(** What the grammar gives of a value. *)
Lemma reads_well_formed :
  (∀ depth pre v, reads_node depth pre v → unique_keys v ∧ depth + nesting v ≤ MAX_YAML_DEPTH) ∧
  (∀ depth pre items, reads_items depth pre items →
     foldr (λ v p, unique_keys v ∧ p) True items ∧
     (items ≠ [] → depth + foldr (λ v n, N.max (1 + nesting v) n) 0 items ≤ 1 + MAX_YAML_DEPTH)) ∧
  (∀ depth keys pre entries, reads_entries depth keys pre entries →
     (NoDup (ce_key <$> entries) ∧ "<<" ∉ ce_key <$> entries ∧
      foldr (λ e p, unique_keys (ce_value e) ∧ p) True entries) ∧
     (∀ k, k ∈ ce_key <$> entries → k ∉ keys) ∧
     (entries ≠ [] →
      depth + foldr (λ e n, N.max (1 + nesting (ce_value e)) n) 0 entries ≤ 1 + MAX_YAML_DEPTH)).
Proof.
  change MAX_YAML_DEPTH with 128. apply reads_mut.
  - intros depth raw style tag t k sp Hd _ Hk. destruct (scalar_flat _ _ _ _ sp Hk) as [Hu ->].
    split; [done|lia].
  - intros depth tag t sp evs items e Hd _ _ _ [Hu Hn]. split; [done|].
    destruct items as [|v items]; [simpl; lia|]. specialize (Hn ltac:(done)). cbn [nesting]. lia.
  - intros depth tag t sp evs entries e Hd _ _ _ (Hu & _ & Hn). split; [done|].
    destruct entries as [|v entries]; [simpl; lia|]. specialize (Hn ltac:(done)). cbn [nesting]. lia.
  - done.
  - intros depth evs evs' v items _ [Hu Hd] _ [Hus Hds]. split; [done|]. intros _. simpl.
    destruct items as [|w items]; [simpl; lia|]. specialize (Hds ltac:(done)). lia.
  - intros depth keys. split_and!; [constructor|set_solver|done|set_solver|done].
  - intros depth keys evs_k evs_v evs key text v entries _ _ _ Ht Hkeys
      _ [Hu Hd] _ ((Hnd & Hm & Hus) & Hout & Hds).
    rewrite fmap_cons. cbn [ce_key]. split_and!.
    + constructor; [set_solver|done].
    + set_solver.
    + done.
    + set_solver.
    + intros _. simpl. destruct entries as [|w entries]; [simpl; lia|]. specialize (Hds ltac:(done)). lia.
Qed.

•••

What you will do:
Return only the part of the records above that opens with the line containing "change MAX_YAML_DEPTH with" and closes with the line containing "- intros depth tag t sp evs entries", ends included.

Result of this exercise:
  change MAX_YAML_DEPTH with 128. apply reads_mut.
  - intros depth raw style tag t k sp Hd _ Hk. destruct (scalar_flat _ _ _ _ sp Hk) as [Hu ->].
    split; [done|lia].
  - intros depth tag t sp evs items e Hd _ _ _ [Hu Hn]. split; [done|].
    destruct items as [|v items]; [simpl; lia|]. specialize (Hn ltac:(done)). cbn [nesting]. lia.
  - intros depth tag t sp evs entries e Hd _ _ _ (Hu & _ & Hn). split; [done|].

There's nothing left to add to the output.